The glomerular filtration barrier, generated through the interaction between podocytes and glomerular endothelial cells (GECs) and separated by a thin layer of glomerular basement membrane (GBM), is structurally responsible for filtering the blood and preventing the loss of proteins. The mature GBM is composed of laminin-521, collagen α3α4α5(IV), and agrin. Mutations in the alpha chains of collagen IV genes lead to a hereditary chronic kidney disease identified as Alport syndrome (AS). To study the cellular and molecular mechanisms responsible for glomerular injury and podocyte loss and design therapeutics strategies targeted to the glomerulus, we must develop human physiologically relevant models of the glomerulus. We designed a glomerulus-on-a-chip (GOAC) constituted by human amniotic fluid kidney progenitor-derived podocytes (hAKPC-P) and human glomerular endothelial cells (hGEC) seeded on OrganoplatesTM(MIMETAS). Our system is characterized by the absence of an artificial membrane separating the two monolayers. The GOAC system recapitulated the function and structure of the glomerulus, including permselectivity. In long-term cultures, seeded cells maintained morphology and formed capillary-like structures that expressed slit diaphragm proteins.
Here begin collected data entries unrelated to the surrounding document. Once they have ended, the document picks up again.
(** [spin_lock_irqsave(&port->event_lock, flags)] with [host->lock] held:
    notifications are recorded, their callbacks wait. *)
Definition event_lock : MS unit :=
  let! l := next_arrivals in
  for_each l (λ a, match a with Begin t => begin_task t | Resume _ => ret tt end).

(** ** Callbacks of the startup sequencer *)

Definition router_read (off : Z) : MS Z :=
  if tst off 3 || (X1_ROUTER_SIZE - 4 <? off) then fail (-EINVAL) else
  on_router (readl off).

Definition x1_read (off : Z) : hsys W → Z * Z * hsys W := λ y,
  match router_read off y with
  | (Ok v, y) => (0, v, y)
  | (r, y) => (code r, 0, y)
  end.

Definition router_update (off mask value : Z) : MS unit :=
  let! before := router_read off in
  on_router (writel ((before .& not32 mask) .| (value .& mask)) off).

Definition x1_delay (g us : Z) : MS unit :=
  if us <? 20 then call_ g (Udelay us) else call_ g (Usleep us (us + us / 10 + 10)).

Definition x1_owner (g : Z) (cfg : x1_config) : MS unit :=
  let! h := hget g in
  match h_fw h with
  | None => fault
  | Some data =>
      if bool_decide (cfg_firmware cfg ≠ Some data) || v_phy_initialized (h_v h)
      then fail (-EINVAL) else
      do! for_each [0x22000; 0x18; 0x22010; 0x2201c] (λ off,
            let! v := on_router (readl off) in
            if v !=? 0 then fail (-EBUSY) else ret tt) in
      let! v := on_router (readl 0x78640) in
      if v !=? 3 then fail (-ENODEV) else
      hset g (λ h, h <| h_cold_owned := true |>)
  end.

Definition x1_store_drom (g : Z) : MS unit :=
  let! h := hget g in
  let! drom := lift (qcom_usb4_x1_drom_build crc32c (Some (replicate 116 0))
                       QCOM_USB4_DROM_SIZE (h_serial h) 0) in
  if (drom_offset (h_mcu h) !=? 0xdf20) ||
     (u64 (ram_size (h_mcu h) - 0xdf20) <? QCOM_USB4_DROM_SIZE) then fail (-EINVAL) else
  let! control := on_router (readl (control_offset (h_mcu h))) in
  if control !=? 0 then fail (-EINVAL) else
  let! hi := lift (get_unaligned_le32 drom 5) in
  do! on_router (writel hi 0x801c) in
  let! lo := lift (get_unaligned_le32 drom 1) in
  do! on_router (writel lo 0x8020) in
  do! for_each drom_words (λ i,
        let! v := lift (get_unaligned_le32 drom i) in on_router (writel v (0x20f20 + i))) in
  for_each drom_words (λ i,
        let! r := on_router (readl (0x20f20 + i)) in
        let! v := lift (get_unaligned_le32 drom i) in
        if r !=? v then fail (-EIO) else ret tt).

(** Writing the fields of the provider part. *)
Definition vset (g : Z) (f : provider_part → provider_part) : MS unit :=
  hset g (λ h, h <| h_v := f (h_v h) |>).

(** [ret = phy_init(host->phy); host->phy_initialized = !ret;] and the same
    for the power-on of the composite PHY. *)
Definition phy_init (g : Z) : MS unit :=
  let! r := call g PhyInit in
  do! vset g (λ v, v <| v_phy_initialized := r =? 0 |>) in ok_or_fail r.
Definition phy_power_on (g : Z) : MS unit :=
  let! r := call g PhyPowerOn in
  do! vset g (λ v, v <| v_phy_on := r =? 0 |>) in ok_or_fail r.
(* ===== verification/HostStores.v ===== *)
(** * The production host driver: sysfs stores, probe, shutdown, power

    The last part of qcom-usb4-x1-host.c: the text the stores accept, the
    one-shot inventory batch with its waits, the stop and retirement stores,
    renewal of the session, and the callbacks of the driver core.  At the end,
    one step of the whole driver. *)

From S2P Require Import Prelude Wp Fw Mcu Startup Typec HostData HostStart HostStop.

(** ** What the stores accept *)

(** The written bytes; the buffer is followed by a NUL. *)
Definition chars (s : string) : list Z :=
  (λ c, Z.of_N (Ascii.N_of_ascii c)) <$> String.list_ascii_of_string s.

Fixpoint text_of (l : list Z) : list Z :=
  match l with [] => [] | c :: l => if c =? 0 then [] else c :: text_of l end.

(** [sysfs_streq]: equal, up to one trailing newline. *)
Definition sysfs_streq (buf : list Z) (s : string) : bool :=
  let a := text_of buf in
  let b := chars s in
  bool_decide (a = b) || bool_decide (a = b ++ [10]) || bool_decide (a ++ [10] = b).

(** [(count == n && !memcmp(buf, s, n)) || (count == n + 1 && !memcmp(buf, s "\n", n + 1))] *)
Definition exact_text (buf : list Z) (s : string) : bool :=
  bool_decide (buf = chars s) || bool_decide (buf = chars s ++ [10]).

Definition hex_to_bin (c : Z) : option Z :=
  if (48 <=? c) && (c <=? 57) then Some (c - 48)
  else if (97 <=? c) && (c <=? 102) then Some (c - 87)
  else if (65 <=? c) && (c <=? 70) then Some (c - 55)
  else None.

(** [hex2bin], read as one big-endian number of [n] bytes. *)
Fixpoint hex2bin (n : nat) (l : list Z) (acc : Z) : option Z :=
  match n, l with
  | O, _ => Some acc
  | S n, a :: b :: l =>
      match hex_to_bin a, hex_to_bin b with
      | Some hi, Some lo => hex2bin n l (acc * 256 + (hi * 16 + lo))
      | _, _ => None
      end
  | _, _ => None
  end.

Definition U16_MAX : Z := 0xffff.

Definition x1_batch_parse (general : bool) (buf : list Z) : res (Z * Z * Z) :=
  if general then
    if sysfs_streq buf "inventory any" then Ok (0, 0, 0) else Err (-EINVAL)
  else
  let count := Z.of_nat (length buf) in
  if ((count !=? 36) && ((count !=? 37) || negb (bool_decide (buf !! 36%nat = Some 10)))) ||
     negb (bool_decide (take 10 buf = chars "inventory ")) ||
     negb (bool_decide (buf !! 26%nat = Some 32)) ||
     negb (bool_decide (buf !! 31%nat = Some 58))
  then Err (-EINVAL) else
  match hex2bin 8 (drop 10 buf) 0, hex2bin 2 (drop 27 buf) 0, hex2bin 2 (drop 32 buf) 0 with
  | Some uid, Some vendor, Some device =>
      if (uid =? 0) || (uid =? U64_MAX) || (vendor =? 0) || (vendor =? U16_MAX) ||
         (device =? 0) || (device =? U16_MAX) then Err (-EINVAL)
      else Ok (uid, vendor, device)
  | _, _, _ => Err (-EINVAL)
  end.
(* ===== verification/HostInv.v ===== *)
(** * The production host driver: every handler keeps the invariant

    The libraries do not fault; taking and putting back a provider moves a
    flag and a balance together; callbacks, references and work in flight; the
    handlers one by one. *)

From S2P Require Import Prelude Wp Fw Drom Mcu Startup Typec HostData HostStart HostStop HostStores.
From S2P Require Import HostLogic.

(** ** The libraries *)

Section libraries.
Context {D : Type} `{Mmio Z D}.

Lemma readl_safe a : safe (S:=D) (readl a).
Proof. intros d. unfold readl. by destruct (dev_read a d). Qed.
Lemma writel_safe x a : safe (S:=D) (writel x a).
Proof. done. Qed.
Hint Resolve readl_safe writel_safe : km.

Lemma poll_safe n a cond : safe (S:=D) (readl_poll_timeout n a cond).
Proof. induction n as [|n IH]; simpl; safe_auto. Qed.
Hint Resolve poll_safe : km.

Lemma update_safe off m x : safe (S:=D) (qcom_usb4_mcu_update off m x).
Proof. unfold qcom_usb4_mcu_update. safe_auto. Qed.
Hint Resolve update_safe : km.

Lemma mcu_stop_safe m : safe (S:=D) (qcom_usb4_mcu_stop m).
Proof. unfold qcom_usb4_mcu_stop. safe_auto. Qed.
Hint Resolve mcu_stop_safe : km.

Lemma mcu_command_safe n m c t : safe (S:=D) (qcom_usb4_mcu_command n m c t).
Proof. unfold qcom_usb4_mcu_command. safe_auto. Qed.

Lemma mcu_start_safe n m x d : (qcom_usb4_mcu_start n (Some m) (Some x) d).1.1 ≠ Fault.
Proof.
  unfold qcom_usb4_mcu_start. destruct (base m =? 0); [done|].
  assert (safe (S:=D) (mcu_start_run n m)) as Hs.
  { unfold mcu_start_run. safe_auto. apply safe_on_error. unfold mcu_await_shared. safe_auto. }
  specialize (Hs d). destruct (mcu_start_run n m d) as [[a|e|] d']; done.
Qed.

Lemma upload_safe m data :
  Forall is_byte data → data ≠ [] →
  safe (S:=D) (qcom_usb4_mcu_upload (Some m) (Some data) (Z.of_nat (length data))).
Proof.
  intros Hb Hne d. unfold qcom_usb4_mcu_upload. destruct (base m =? 0); [done|].
  unfold bind at 1, lift. destruct (qcom_usb4_fw_validate _ _ _) as [[]|e|] eqn:E; [|done|].
  2: { by apply validate_never_faults in E; [|lia]. }
  apply fw_validate_iff_aux in E as (rs&->&Hrs); [|done..].
  revert d. change (safe (S:=D) (let! control := readl (control_offset m) in
    if tst control QCOM_USB4_MCU_RUN then fail (-EBUSY) else
    do! writel 0 (control_offset m) in
    do! qcom_usb4_fw_upload (Some (enc_image rs)) (Z.of_nat (length (enc_image rs))) (ram_size m)
          (Some (qcom_usb4_mcu_write_word m)) in
    do! readl (control_offset m) in ret tt)).
  safe_auto. intros d. rewrite upload_accepted with (rs := rs) by (done || by intros ->).
  apply safe_for_each. intros x _. apply safe_try.
Qed.
End libraries.

Lemma usb4_command_total `{TypecAbi} data o : usb4_command data o ≠ Fault.
Proof.
  unfold usb4_command, qcom_usb4_typec_usb4_command. destruct data as [data|]; [|done].
  destruct (_ !=? _); [done|]. destruct (active_link_training data); [done|].
  unfold bind, lift. destruct (pan_orientation o) as [a|e|] eqn:E1; [|done|by destruct o].
  unfold eudo_speed. destruct (_ =? _); [|destruct (_ =? _); [|done]];
    unfold qcom_usb4_typec_connect_command; repeat (case_match; try done).
Qed.

Lemma fw_ok_bytes fw : fw_ok fw = true → ∃ d, fw = Some d ∧ Forall is_byte d ∧ d ≠ [].
Proof.
  unfold fw_ok. destruct fw as [[|b d]|]; [done| |done]. intros Hb. exists (b :: d).
  split_and!; [done| |done].
  apply Forall_forall. intros x Hx. rewrite forallb_forall in Hb.
  specialize (Hb x ltac:(by apply list_elem_of_In)). unfold is_byte. lia.
Qed.

(** ** Taking and putting back a provider *)

Lemma SI_provider v p L e :
  SI v L → permitted L e → is_start e.1 = false → is_connect e.1 = false →
  held Lease L + weigh Lease e = b2z (bool_decide (is_Some (v_gcc p))) →
  held Clocks L + weigh Clocks e = b2z (v_clocks_on p) →
  held PhyInits L + weigh PhyInits e = b2z (v_phy_initialized p) →
  held PhyPowers L + weigh PhyPowers e = b2z (v_phy_on p) →
  0 ≤ held Votes L + weigh Votes e - b2z (v_runtime_held p) ≤ 1 →
  (w_stopping v = false → held Votes L + weigh Votes e = b2z (v_runtime_held p)) →
  w_startup v = true → w_retired v = false →
  (w_activated v = true → w_stopping v = false →
     is_Some (v_gcc p) ∧ v_clocks_on p = true ∧ v_runtime_held p = true) →
  SI (v <| w_v := p |>) (L ++ [e]).
Proof.
  intros HS Hp Hs Hc H1 H2 H3 H4 H5 H6 H7 H8 H9.
  constructor; cbn; rewrite ?held_snoc; auto; try (by apply HS); try congruence.
  - apply protocol_snoc; [apply HS|done].
  - intros Hph. apply never_snoc; [by apply (si_start _ _ HS)|done].
  - intros Hr. destruct (si_ready _ _ HS Hr) as (?&?&?). split_and!; [done..|by apply did_mono].
  - intros Hph. apply never_snoc; [by apply (si_command _ _ HS)|done].
  - intros ?. by apply did_mono, (si_connected _ _ HS).
  - intros ?. by apply did_mono, (si_held _ _ HS).
  - intros ?. by apply did_mono, (si_tunnel _ _ HS).
  - intros ?. by apply did_mono, (si_rings _ _ HS).
  - intros ?. by apply did_mono, (si_mcu _ _ HS).
  - intros ?. by apply released_mono, (si_released _ _ HS).
Qed.

(** The session has been started, has not retired, and is [v] otherwise. *)
Definition running (v : sview) : Prop := w_startup v = true ∧ w_retired v = false.
(** One row. *)
Lemma At_row op a b y (Q : hsys W → Prop) :
  At a b y →
  match o_kind op, o_step op with
  | PROVIDER, X1_PHY_PREPARE => a = false ∧ ∀ y', At true b y' → Q y'
  | PROVIDER, X1_PHY_COMPOSITE => b = false ∧ ∀ y', At a true y' → Q y'
  | _, _ => ∀ y', At a b y' → Q y'
  end → wp (execute op cfg ops) (λ _, Q) (λ _, Somewhere) y.
Proof.
  intros HA HQ. unfold execute.
  assert (∀ m : M (hsys W) unit, wp m (λ _, At a b) (λ _, At a b) y → (∀ y', At a b y' → Q y') →
    wp m (λ _, Q) (λ _, Somewhere) y) as Hkeep.
  { intros m Hm HQ'. eapply wp_mono; [exact Hm|auto|]. intros e y' HA'. by exists a, b. }
  destruct (o_kind op).
  - destruct (decide (o_step op = X1_PHY_PREPARE)) as [E1|N1];
      [|destruct (decide (o_step op = X1_PHY_COMPOSITE)) as [E2|N2]].
    + rewrite E1 in *. destruct HQ as [-> HQ]. destruct HA as (L&HB&HL). apply wp_try.
      cbn [x1_step_run]. wstep. wstep.
      * eapply wp_phy_init; [done|done|done|..].
        -- clear HB. intros y' HB. apply HQ. exists ((L ++ [(PhySetMode, 0)]) ++ [(PhyInit, 0)]).
           split; [done|]. by do 2 (apply never_snoc; [|done]).
        -- clear HB. intros r y' Hr HB. rewrite decide_False by done. exists false, b.
           eexists. split; [exact HB|]. by do 2 (apply never_snoc; [|done]).
      * rewrite decide_False by done. exists false, b. eexists. split; [exact HB|].
        by apply never_snoc.
    + rewrite E2 in *. destruct HQ as [-> HQ]. destruct HA as (L&HB&HL). apply wp_try.
      cbn [x1_step_run]. eapply wp_phy_power_on; [done|done|done|..].
      * clear HB. intros y' HB. apply HQ. exists (L ++ [(PhyPowerOn, 0)]).
        split; [done|]. by apply never_snoc.
      * clear HB. intros r y' Hr HB. rewrite decide_False by done. exists a, false.
        eexists. split; [exact HB|]. by apply never_snoc.
    + apply Hkeep; [|by destruct (o_step op)]. apply wp_try_same, At_same; [|done].
      intros L HB. by apply wp_step_same.
  - apply Hkeep; [by apply At_update|by destruct (o_step op)].
  - apply Hkeep; [by apply wp_modify, At_delay|by destruct (o_step op)].
  - apply Hkeep; [by apply wp_modify, At_delay|by destruct (o_step op)].
  - apply Hkeep; [|by destruct (o_step op)]. unfold clear_1200c. apply wp_bind.
    eapply wp_mono; [by apply At_clear| |done]. intros [] y' HA'. by apply wp_modify, At_delay.
Qed.

Lemma At_table table a b st y :
  fits a b table = true → At a b y →
  wp (for_each table (λ op, stage (o_step op) (execute op cfg ops)))
     (λ _ s, Somewhere s.2) (λ _ s, Somewhere s.2) (st, y).
Proof.
  revert a b st y. induction table as [|op table IH]; intros a b st y Hf HA; cbn [for_each].
  { apply wp_ret. by exists a, b. }
  set (Q := λ y', ∃ a b, fits a b table = true ∧ At a b y').
  apply wp_bind. apply (wp_mono _ (λ _ s, Q s.2) _ (λ _ s, Somewhere s.2)); [| |done].
  - apply wp_stage, (At_row _ a b); [done|]. cbn [fits] in Hf.
    destruct (o_kind op), (o_step op); try (by intros y' HA'; exists a, b);
      (apply andb_true_iff in Hf as [Hf1 Hf2]; apply negb_true_iff in Hf1; split; [done|];
       intros y' HA'; eexists _, _; done).
  - intros [] [st' y'] (a'&b'&Hf'&HA'). by apply (IH a' b').
Qed.

Lemma At_startup st y :
  st_phase st = X1_NEW → At false false y →
  match x1_startup_run crc32c (Some cfg) (Some ops) (st, y) with
  | (Fault, _) => False
  | (_, (st', y')) => st_phase st' ≠ X1_NEW ∧ Somewhere y'
  end.
Proof.
  intros Hst HA. unfold x1_startup_run. rewrite decide_False by (by intros []).
  assert (wp (startup_body crc32c operations (Some cfg) (Some ops)) (λ _ s, Somewhere s.2)
    (λ _ s, Somewhere s.2) (X1State X1_RUNNING (st_active st) X1_NONE 0, y)) as Hb.
  { unfold startup_body. apply wp_bind.
    apply (wp_mono _ (λ _ s, At false false s.2) _ (λ _ s, At false false s.2)).
    - apply wp_stage. apply wp_lift; [|done..]. apply validate_total. cbn.
      destruct (fw_ok_bytes _ Hfw) as (d&->&_). cbn. lia.
    - intros [] [st1 y1] HA1. apply wp_bind.
      apply (wp_mono _ (λ _ s, At false false s.2) _ (λ _ s, At false false s.2)).
      + apply wp_stage, wp_try_same, At_same; [|done]. intros L HB. by apply wp_owner.
      + intros [] [st2 y2] HA2. apply (At_table operations false false); [by vm_compute|done].
      + intros e [st2 y2] HA2. by exists false, false.
    - intros e [st1 y1] HA1. by exists false, false. }
  unfold wp in Hb. destruct (startup_body _ _ _ _ _) as [[[]|e|] [st' y']]; done.
Qed.
End table.

(** ** The startup, and the control domain *)

Section start.
Context (P : params) (crc32c : Z → list Z → Z) (sha256 : list Z → list Z).
Context (start_polls command_polls : nat).
Context `{TypecAbi}.
Context {W : Type} `{Mmio Z W} `{HostEnv W}.
Implicit Types (pins : list Z) (g : Z) (v : sview) (L : list event) (y : hsys W).

Lemma SI_powered v L :
  SI v L → is_Some (v_gcc (w_v v)) → v_clocks_on (w_v v) = true → v_runtime_held (w_v v) = true →
  powered L.
Proof.
  intros HS Hg Hc Hr. unfold powered. pose proof (si_votes _ _ HS) as Hv. rewrite Hr in Hv. cbn in Hv.
  rewrite (si_lease _ _ HS), (si_clocks _ _ HS), Hc, bool_decide_eq_true_2 by done. cbn. lia.
Qed.

Lemma wp_startup_run pins g v L h (Q : Z → hsys W → Prop) E y :
  B pins g v L y → fw_ok (h_fw h) = true → running v → w_fw v = true →
  w_activated v = true → w_stopping v = false → w_phase v = X1_NEW →
  v_phy_initialized (w_v v) = false → v_phy_on (w_v v) = false →
  (∀ r a b ph L' y', B pins g ((at_phy v a b) <| w_phase := ph |>) L' y' →
     (r = 0 → did is_start L') → Q r y') →
  wp (startup_run crc32c start_polls command_polls g (x1_config_of h)) Q E y.
Proof.
  intros HB Hfw Hrun Hw Ha Hs Hph Hi Ho HQ. unfold startup_run. wstep. wstep. wstep.
  pose proof (B_si _ _ _ _ _ HB) as HS. destruct (si_active _ _ HS Ha Hs) as (Hg&Hc&Hr).
  assert (At pins g v false false y) as HA.
  { exists L. split; [|by apply (si_start _ _ HS)].
    replace (at_phy v false false) with v; [done|].
    destruct v as [?????? [] ????????]. cbn in *. by subst. }
  pose proof (At_startup crc32c start_polls command_polls pins g v h Hrun Hfw Hw (h_state h0) y) as Hrn.
  specialize (Hrn ltac:(by rewrite <- Hph, <- Hv) HA). unfold wp at 1.
  assert (∀ r st y1, st_phase st ≠ X1_NEW → Somewhere pins g v y1 →
    wp (do! hset g (λ h, h <| h_state := st |>) in do! note g StartupRun r in ret r) Q E y1) as Hend.
  { intros r st y1 Hst (a&b&L1&HB1&HL1). wstep.
    pose proof (B_si _ _ _ _ _ HB1) as HS1.
    assert (SI ((at_phy v a b) <| w_phase := st_phase st |>) L1) as HS2.
    { destruct HS1. constructor; try done. cbn. destruct Hrun. congruence. }
    eapply (wp_hset _ _ _ ((at_phy v a b) <| w_phase := st_phase st |>)); [done|by intros ? <-|done..|].
    intros y2 HB2. wstep. eapply wp_note; [done| |].
    - apply SI_log; try done; [by intros []|]. split; [|done]. by apply (SI_powered _ _ HS2).
    - intros y3 HB3. wstep. eapply HQ; [done|]. intros ->. by apply did_here. }
  destruct (x1_startup_run _ _ _ _) as [[[]|e|] [st y1]]; [| |done]; apply Hend; apply Hrn.
Qed.

Lemma wp_start_domain pins g v L y :
  B pins g v L y →
  wp (x1_start_domain g) (λ _, Same pins g v L) (λ _, Same pins g v L) y.
Proof.
  intros HB. unfold x1_start_domain. wstep. wstep. wstep; [wcalm|].
  apply (wp_loop _ _ _ (B pins g v L)); [done|..]; clear HB.
  { intros i y1 _ HB. wsteps; [wsame|done]. }
  intros y1 HB. unfold alloc_rings. do 3 wstep. wstep; [wcalm|]. wstep.
  assert (∀ c v L y (Q : Z → hsys W → Prop) E, neutral c = true → B pins g v L y →
    (∀ r y', B pins g v (L ++ [(c, r)]) y' → Q r y') → wp (nhi_call g c) Q E y) as Hnhi.
  { intros c v' L' y' Q E Hc HB' HQ. eapply wp_struct; [done|..|done]; [|done..].
    intros rr. apply SI_neutral; [done|]. by eapply B_si. }
  wstep. eapply Hnhi; [done..|]. clear HB. intros r2 y2 HB. wstep. wstep; [|wsame].
  apply wp_on_error. unfold domain_body. wstep. eapply Hnhi; [done..|]. clear HB. intros r1 y3 HB.
  wsteps; try wsame; (eapply Hnhi; [done..|]; clear HB; intros ? ? HB; wcalm).
Qed.
End start.

(** ** Activation *)

(** The handler has its session pinned, whatever it looks like. *)
Definition Alive {W} (pins : list Z) (g : Z) (y : hsys W) : Prop := ∃ v L, B pins g v L y.
(** Started, but the router is not in use yet. *)
Definition Idle {W} (pins : list Z) (g : Z) (y : hsys W) : Prop :=
  ∃ v L, B pins g v L y ∧ running v ∧ w_activated v = false.

Lemma SI_fw v L b : SI v L → SI (v <| w_fw := b |>) L.
Proof. intros []. by constructor. Qed.

Section activate.
Context (P : params) (crc32c : Z → list Z → Z) (sha256 : list Z → list Z).
Context (start_polls command_polls : nat).
Context `{TypecAbi}.
Context {W : Type} `{Mmio Z W} `{HostEnv W}.
Implicit Types (pins : list Z) (g : Z) (v : sview) (L : list event) (y : hsys W).

(** Sequencing after a calm computation. *)
Lemma wp_then {A} pins g v L (m : M (hsys W) A) (Q : A → hsys W → Prop) (E : Z → hsys W → Prop) y :
  wp m (λ _, Same pins g v L) (λ _, Same pins g v L) y →
  (∀ a L' y', B pins g v L' y' → quiet L L' → Q a y') →
  (∀ e L' y', B pins g v L' y' → quiet L L' → E e y') → wp m Q E y.
Proof.
  intros Hm HQ HE. eapply wp_mono; [exact Hm|..]; intros ? y' (L'&HB&Hq); [by eapply HQ|by eapply HE].
Qed.
(* ===== verification/HostDown.v ===== *)
(** * The production host driver: stopping and retiring keep the invariant

    The lease that is borrowed to release the resets, the receipts of the
    control rings, the two power stops, and the retirement of the domain and
    of the session. *)

From S2P Require Import Prelude Wp Fw Drom Mcu Startup Typec HostData HostStart HostStop HostStores.
From S2P Require Import HostLogic HostInv HostCold.

(** ** Calls that balance *)

Definition flat (L L' : list event) : Prop := ∃ l, L' = L ++ l ∧ ∀ x, held x l = 0.

#[export] Instance flat_preorder : PreOrder flat.
Proof.
  split.
  - intros L. exists []. by rewrite app_nil_r.
  - intros L1 L2 L3 (l&->&Hl) (l'&->&Hl'). exists (l ++ l'). rewrite app_assoc.
    split; [done|]. intros x. by rewrite held_app, Hl, Hl'.
Qed.
Lemma flat_snoc L L' c r : neutral c = true → flat L L' → flat L (L' ++ [(c, r)]).
Proof.
  intros Hc (l&->&Hl). exists (l ++ [(c, r)]). rewrite app_assoc. split; [done|].
  intros x. by rewrite held_snoc, Hl, neutral_weigh.
Qed.
Lemma flat_log L L' e : (∀ x, weigh x e = 0) → flat L L' → flat L (L' ++ [e]).
Proof.
  intros Hc (l&->&Hl). exists (l ++ [e]). rewrite app_assoc. split; [done|].
  intros x. by rewrite held_snoc, Hl, Hc.
Qed.
Lemma quiet_flat L L' : quiet L L' → flat L L'.
Proof.
  intros Hq. pose proof (λ x, quiet_held x _ _ Hq) as Hh. destruct Hq as (l&->&_). exists l.
  split; [done|]. intros x. specialize (Hh x). rewrite held_app in Hh. lia.
Qed.
Lemma flat_held x L L' : flat L L' → held x L' = held x L.
Proof. intros (l&->&Hl). rewrite held_app, Hl. lia. Qed.

(** The log only grows. *)
Definition grows (L L' : list event) : Prop := ∃ l, L' = L ++ l.
#[export] Instance grows_preorder : PreOrder grows.
Proof.
  split; [intros L; exists []; by rewrite app_nil_r|].
  intros L1 L2 L3 (l&->) (l'&->). exists (l ++ l'). by rewrite app_assoc.
Qed.
Lemma flat_grows L L' : flat L L' → grows L L'.
Proof. intros (l&->&_). by exists l. Qed.
Lemma quiet_grows L L' : quiet L L' → grows L L'.
Proof. intros (l&->&_). by exists l. Qed.
Lemma grows_snoc L L' e : grows L L' → grows L (L' ++ [e]).
Proof. intros (l&->). exists (l ++ [e]). by rewrite app_assoc. Qed.
Lemma grows_did p L L' : grows L L' → did p L → did p L'.
Proof. intros (l&->) Hd. apply did_app. by left. Qed.
Lemma grows_released L L' : grows L L' → domain_released L → domain_released L'.
Proof. intros (l&->) (r&Hr&?). exists r. split; [|done]. apply elem_of_app. by left. Qed.
(* ===== verification/HostSteps.v ===== *)
(** * The production host driver: every step keeps the invariant

    The sysfs stores one by one, renewal of the session, and the callbacks of
    the driver core; at the end, one step of the whole driver. *)

From S2P Require Import Prelude Wp Fw Drom Mcu Startup Typec HostData HostStart HostStop HostStores.
From S2P Require Import HostLogic HostInv HostCold HostDown.

(** To the end of a handler that has nothing more to prove. *)
Ltac wend := wsteps; try walive.

Lemma held_session_view h :
  held_session h = true → w_held (view h) = true ∧ w_ready (view h) = true.
Proof. unfold held_session. rewrite !andb_true_iff. naive_solver. Qed.

Lemma idle_admissible_view h : idle_admissible h = true → w_ready (view h) = true.
Proof. unfold idle_admissible. rewrite !andb_true_iff. naive_solver. Qed.

Section stores.
Context (P : params).
Context (crc32c : Z → list Z → Z) (sha256 : list Z → list Z).
Context (start_polls command_polls : nat) (HZ : Z) (fuel : nat).
Context `{TypecAbi}.
Context {W : Type} `{Mmio Z W} `{HostEnv W}.
Implicit Types (pins : list Z) (g : Z) (v : sview) (L : list event) (y : hsys W).

(** A store leaves the session alive whether it returns or still waits. *)
Definition stays {A} (pins : list Z) (g : Z) (m : M (hsys W) A) : Prop :=
  ∀ y, Alive pins g y → wp m (λ _, Alive pins g) (λ _, Alive pins g) y.

Lemma wp_next {A} pins g v L (m : M (hsys W) A) (Q : A → hsys W → Prop) E y :
  wp m (λ _, Same pins g v L) E y → (∀ a L' y', B pins g v L' y' → quiet L L' → Q a y') → wp m Q E y.
Proof. intros Hm HQ. eapply wp_mono; [exact Hm| |done]. intros a y' (L'&HB&Hq). by eapply HQ. Qed.

Lemma wp_admits (Q : bool → hsys W → Prop) E y : (∀ b, Q b y) → wp domain_admits Q E y.
Proof. intros HQ. apply HQ. Qed.

Lemma wp_lock_alive {A} pins g (k : M (hsys W) A) Q E y :
  Alive pins g y → (∀ v L y', B pins g v L y' → wp k Q E y') →
  wp (do! lock P command_polls in k) Q E y.
Proof.
  intros (v&L&HB) Hk. wstep. eapply wp_lock; [exact HB|]. intros v' L' y' HB' _ _. by eapply Hk.
Qed.

Lemma stays_activate pins g : stays pins g (x1_activate P crc32c sha256 start_polls command_polls g).
Proof. intros y HA. by apply wp_activate. Qed.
Chips generated using these AS podocytes presented impaired permselectivity to albumin due to a dysfunctional assembly of the GBM, typical of AS. We show that miR-193a and serpins may also play key roles in influencing glomerular homeostasis, and modulating their expression may minimize disease progression. Our GOAC system offers a unique prospect for disease-modifying studies and can serve as a platform for personalized medicine studies.
1. Explain the structure and function of the glomerular filtration barrier, the pathophysiology of Alport syndrome, and the role of miR193.
2. Explore the glomerulus-on-a-chip model and how it may be used to model disease and in studies of personalized medicine.